Fig. 3: The strategy of de novo calling and phasing of hetSNPs across the whole genome.

a Pipeline for two-round haplotype reconstructions to call more accurate and complete haplotype-resolved SNPs. Calling referred to the process of identifying SNPs relative to the reference genome (GRCh38). b The consistency of SNP calling between NanoStrand-seq and GIAB. c The consistency of SNP position between NanoStrand-seq and GIAB. d The precision of genotyping using NanoStrand-seq.
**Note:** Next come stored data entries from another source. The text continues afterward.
(** * Session and basket state containers of the grocery price-comparison client

    A shallow embedding of [frontend/src/contexts/AuthContext.js] and
    [frontend/src/contexts/CartContext.js]: the two React providers, the
    browser objects they touch ([localStorage], the shared [axios] default
    headers, the console) and the remote API, which answers each request
    with a fulfilled or a rejected promise.

    An [async] function is taken from its call to the settlement of its
    promise in one piece: no other handler runs between a request and its
    reply.  What React does after a handler (render, then the effects whose
    dependencies changed, children first) is [App.commit]. *)

From Stdlib Require Import PrimFloat.
From stdpp Require Import base option strings list gmap.

Local Open Scope string_scope.
Set Warnings "-register-all".

(** ** JavaScript values *)

Module Js.

(** The values that travel through the two stores: what [JSON.parse]
    builds from a response body, plus [undefined].  An object keeps its
    properties in insertion order; the first binding of a name is the
    property. *)
Inductive value : Type :=
| Undefined
| Null
| Bool (b : bool)
| Num (n : float)
| Str (s : string)
| Obj (props : list (string * value))
| Arr (elems : list value).

(** [ToBoolean]: what [if (v)], [!v] and [v || w] test. *)
Definition truthy (v : value) : bool :=
  match v with
  | Undefined | Null => false
  | Bool b => b
  | Num n => negb (PrimFloat.eqb n 0 || negb (PrimFloat.eqb n n))
  | Str s => negb (String.eqb s "")
  | Obj _ | Arr _ => true
  end.

(** [a || b], with [b] a literal. *)
Definition or (a b : value) : value := if truthy a then a else b.

Definition nullish (v : value) : bool :=
  match v with Undefined | Null => true | _ => false end.

Fixpoint assoc (props : list (string * value)) (name : string) : value :=
  match props with
  | [] => Undefined
  | (k, v) :: rest => if String.eqb k name then v else assoc rest name
  end.

(** [v.name] on a value that is neither [null] nor [undefined].  Only plain
    objects carry named properties here; arrays and primitives answer
    [undefined], which is what they answer for every name the stores read
    ([data], [response], [detail], [access_token], [user], [total_items],
    [total_cost], [estimated_savings]). *)
Definition prop (v : value) (name : string) : value :=
  match v with
  | Obj props => assoc props name
  | _ => Undefined
  end.

(** [v?.name] *)
Definition opt_prop (v : value) (name : string) : value :=
  if nullish v then Undefined else prop v name.

(** [Object.is], the comparison React applies to effect dependencies.
    Two objects are the same only when they are one reference; every
    object reaching a dependency here is freshly parsed from a reply, so
    the comparison of two objects answers [false]. *)
Definition Object_is (a b : value) : bool :=
  match a, b with
  | Undefined, Undefined => true
  | Null, Null => true
  | Bool x, Bool y => Bool.eqb x y
  | Num x, Num y => PrimFloat.Leibniz.eqb x y
  | Str x, Str y => String.eqb x y
  | _, _ => false
  end.

(** [new Error(message)] *)
Definition Error (message : string) : value := Obj [("message", Str message)].

Definition TypeError (message : string) : value :=
  Obj [("name", Str "TypeError"); ("message", Str message)].

(** The engine's printing of numbers ([Number::toString]) is taken as
    given; no property below depends on the digits. *)
Class Engine := Number_toString : float → string.

Section ToString.
Context `{Engine}.

(** [String(v)], the conversion behind template literals and behind
    [localStorage.setItem]. *)
Fixpoint ToString (v : value) : string :=
  match v with
  | Undefined => "undefined"
  | Null => "null"
  | Bool true => "true"
  | Bool false => "false"
  | Num n => Number_toString n
  | Str s => s
  | Obj _ => "[object Object]"
  | Arr elems =>
      let element (e : value) : string :=
        if nullish e then "" else ToString e in
      (fix join (es : list value) : string :=
         match es with
         | [] => ""
         | [e] => element e
         | e :: rest => element e +:+ "," +:+ join rest
         end) elems
  end.
End ToString.

End Js.

(** ** Completions *)

(** How a function call ends: with a value, or with a thrown one.  For an
    [async] function these are the fulfilled and the rejected promise. *)
Inductive completion (A : Type) : Type :=
| Normal (a : A)
| Throw (error : Js.value).
Arguments Normal {A} a.
Arguments Throw {A} error.

(** ** The browser, the transport and the hook state *)

Inductive Method := GET | POST | PUT | DELETE.

(** An outbound request as [axios] sends it: the call's own arguments and
    the default headers of the moment. *)
Record Request := mkRequest {
  method : Method;
  url : string;
  data : Js.value;
  headers : gmap string string
}.

(** The settlement of a request: [Fulfilled d] is a response whose body
    ([response.data]) is [d]; [Rejected e] rejects with the error object of
    properties [e] (axios always rejects with an [Error] object; an HTTP
    error status adds the property [response]). *)
Inductive Reply :=
| Fulfilled (body : Js.value)
| Rejected (error : list (string * Js.value)).

(** The remote API: its answer to a request, given the requests before it. *)
Definition Server : Type := list Request → Request → Reply.

(** [useState] cells of [AuthProvider], and what React remembers of its two
    effects: the dependency [[token]] of the last run, and whether the
    mount-only effect ([[]]) has run. *)
Record AuthState := mkAuthState {
  user : Js.value;
  auth_loading : bool;
  token : Js.value;
  token_effect_deps : option Js.value;
  mount_effect_ran : bool
}.

(** [useState] cells of [CartProvider] and the dependency
    [[isAuthenticated]] of the last run of its effect. *)
Record CartState := mkCartState {
  basket : Js.value;
  cart_loading : bool;
  cart_effect_deps : option bool
}.

(** Everything the two providers read or write.  [storage_full] says that
    the storage quota is exhausted, in which case [localStorage.setItem]
    throws; [requests] is the log of outbound requests, oldest first. *)
Record World := mkWorld {
  localStorage : gmap string string;
  storage_full : bool;
  axios_defaults_headers_common : gmap string string;
  server : Server;
  requests : list Request;
  console : list (string * Js.value);
  auth : AuthState;
  cart : CartState
}.

(** Effectful code: a state transformer over the world that ends in a
    completion. *)
Definition Eff (A : Type) : Type := World → completion A * World.

#[export] Instance Eff_ret : MRet Eff := λ A a w, (Normal a, w).

#[export] Instance Eff_bind : MBind Eff := λ A B k m w,
  match m w with
  | (Normal a, w') => k a w'
  | (Throw e, w') => (Throw e, w')
  end.

#[export] Instance Eff_throw : MThrow Js.value Eff := λ A e w, (Throw e, w).

(** [try { body } catch (error) { handler }] *)
Definition try_catch {A} (body : Eff A) (handler : Js.value → Eff A) : Eff A :=
  λ w, match body w with
       | (Normal a, w') => (Normal a, w')
       | (Throw e, w') => handler e w'
       end.

(** [try { body } finally { finalizer }]: the finalizer runs either way and
    the completion of the body stands unless the finalizer throws. *)
Definition try_finally {A} (body : Eff A) (finalizer : Eff unit) : Eff A :=
  λ w, match body w with
       | (c, w') =>
           match finalizer w' with
           | (Normal _, w'') => (c, w'')
           | (Throw e, w'') => (Throw e, w'')
           end
       end.

(** A call whose promise is dropped: [f()] without [await]. *)
Definition detached {A} (m : Eff A) : Eff unit :=
  λ w, (Normal (), snd (m w)).

Definition modify (f : World → World) : Eff unit := λ w, (Normal (), f w).
Definition gets {A} (f : World → A) : Eff A := λ w, (Normal (f w), w).


(** Field updates. *)
Definition with_localStorage (f : gmap string string → gmap string string) (w : World) : World :=
  mkWorld (f (localStorage w)) (storage_full w) (axios_defaults_headers_common w)
    (server w) (requests w) (console w) (auth w) (cart w).

Definition with_headers (f : gmap string string → gmap string string) (w : World) : World :=
  mkWorld (localStorage w) (storage_full w) (f (axios_defaults_headers_common w))
    (server w) (requests w) (console w) (auth w) (cart w).

Definition with_requests (f : list Request → list Request) (w : World) : World :=
  mkWorld (localStorage w) (storage_full w) (axios_defaults_headers_common w)
    (server w) (f (requests w)) (console w) (auth w) (cart w).

Definition with_console (f : list (string * Js.value) → list (string * Js.value)) (w : World) : World :=
  mkWorld (localStorage w) (storage_full w) (axios_defaults_headers_common w)
    (server w) (requests w) (f (console w)) (auth w) (cart w).

Definition with_auth (f : AuthState → AuthState) (w : World) : World :=
  mkWorld (localStorage w) (storage_full w) (axios_defaults_headers_common w)
    (server w) (requests w) (console w) (f (auth w)) (cart w).

Definition with_cart (f : CartState → CartState) (w : World) : World :=
  mkWorld (localStorage w) (storage_full w) (axios_defaults_headers_common w)
    (server w) (requests w) (console w) (auth w) (f (cart w)).

(** [v.name], which throws on [null] and [undefined]. *)
Definition member (v : Js.value) (name : string) : Eff Js.value :=
  if Js.nullish v
  then mthrow (Js.TypeError ("Cannot read properties of " +:+ name))
  else mret (Js.prop v name).

(** [console.error(label, error)] *)
Definition console_error (label : string) (error : Js.value) : Eff unit :=
  modify (with_console (λ log, (log ++ [(label, error)])%list)).

(** [localStorage.getItem(key)]: the stored string, or [null]. *)
Definition localStorage_getItem (key : string) : Eff Js.value :=
  gets (λ w, from_option Js.Str Js.Null (localStorage w !! key)).

(** [localStorage.setItem(key, v)] stores [String(v)], and throws when the
    quota is exhausted. *)
Definition localStorage_setItem `{Js.Engine} (key : string) (v : Js.value) : Eff unit :=
  full ← gets storage_full;
  if (full : bool)
  then mthrow (Js.Obj [("name", Js.Str "QuotaExceededError")])
  else modify (with_localStorage (insert key (Js.ToString v))).

Definition localStorage_removeItem (key : string) : Eff unit :=
  modify (with_localStorage (delete key)).

(** One request through [axios]: the default headers of the moment are
    attached, the request is on the wire, and the promise settles with the
    server's reply.  The response object is known by its [data] only. *)
Definition axios_request (m : Method) (u : string) (d : Js.value) : Eff Js.value :=
  λ w,
    let req := mkRequest m u d (axios_defaults_headers_common w) in
    let w' := with_requests (λ log, (log ++ [req])%list) w in
    match server w (requests w) req with
    | Fulfilled body => (Normal (Js.Obj [("data", body)]), w')
    | Rejected e => (Throw (Js.Obj e), w')
    end.

Definition axios_get (u : string) : Eff Js.value := axios_request GET u Js.Undefined.
Definition axios_post (u : string) (d : Js.value) : Eff Js.value := axios_request POST u d.
Definition axios_put (u : string) (d : Js.value) : Eff Js.value := axios_request PUT u d.
Definition axios_delete (u : string) : Eff Js.value := axios_request DELETE u Js.Undefined.

(** [axios.defaults.headers.common['Authorization'] = `Bearer ${t}`] *)
Definition set_Authorization `{Js.Engine} (t : Js.value) : Eff unit :=
  modify (with_headers (insert "Authorization" ("Bearer " +:+ Js.ToString t))).

(** [delete axios.defaults.headers.common['Authorization']] *)
Definition delete_Authorization : Eff unit :=
  modify (with_headers (delete "Authorization")).

(** [process.env.REACT_APP_BACKEND_URL], fixed at build time. *)
Class Deployment := BACKEND_URL : string.

(** Has a dependency changed since the effect last ran ([None]: it never
    ran)? *)
Definition deps_changed {D} (same : D → D → bool) (last : option D) (now : D) : bool :=
  match last with
  | None => true
  | Some d => negb (same d now)
  end.

(** The result objects of the store operations. *)
Definition success : Js.value := Js.Obj [("success", Js.Bool true)].
Definition failure (message : Js.value) : Js.value :=
  Js.Obj [("success", Js.Bool false); ("error", message)].

(** [error.response?.data?.detail || fallback] *)
Definition detail_or (fallback : string) (error : Js.value) : Eff Js.value :=
  response ← member error "response";
  mret (Js.or (Js.opt_prop (Js.opt_prop response "data") "detail") (Js.Str fallback)).

(** [useContext] of a context created without a default: the value of the
    nearest enclosing provider, [undefined] when there is none.
    [providers] lists the enclosing providers' values, nearest first. *)
Definition useContext {V} (providers : list V) : option V := head providers.

(** ** contexts/AuthContext.js *)

Module AuthContext.

(** The [value] object handed to the consumers of [AuthContext]. *)
Record AuthValue := mkAuthValue {
  value_user : Js.value;
  value_token : Js.value;
  value_loading : bool;
  value_login : Js.value → Js.value → Eff Js.value;
  value_register : Js.value → Js.value → Js.value → Js.value → Eff Js.value;
  value_logout : Eff unit;
  value_updateUser : Js.value → Eff Js.value;
  value_isAuthenticated : bool
}.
Genotyping referred to the process of determining the genotype at each locus for the homologous allele. e The Hamming error rate and recall rate of hetSNPs on each chromosome. We used the GIAB dataset as a benchmark. f Total number of detected and phased SVs (including both insertions and deletions) and SNPs compared to the reference genome (GRCh38). The genotyping and phasing of reference SVs were determined by PacBio CCS reads and the nearest hetSNPs annotated by GIAB. g Schematic of phasing with known hetSNPs (derived from GIAB) using NanoStrand-seq long reads. h Recall rate and Hamming error rate of de novo phasing hetSNPs by NanoStrand-seq only and a strategy that NanoStrand-seq combined with known hetSNPs (from GIAB) that linked in the same reads with hetSNPs called by NanoStrand-seq.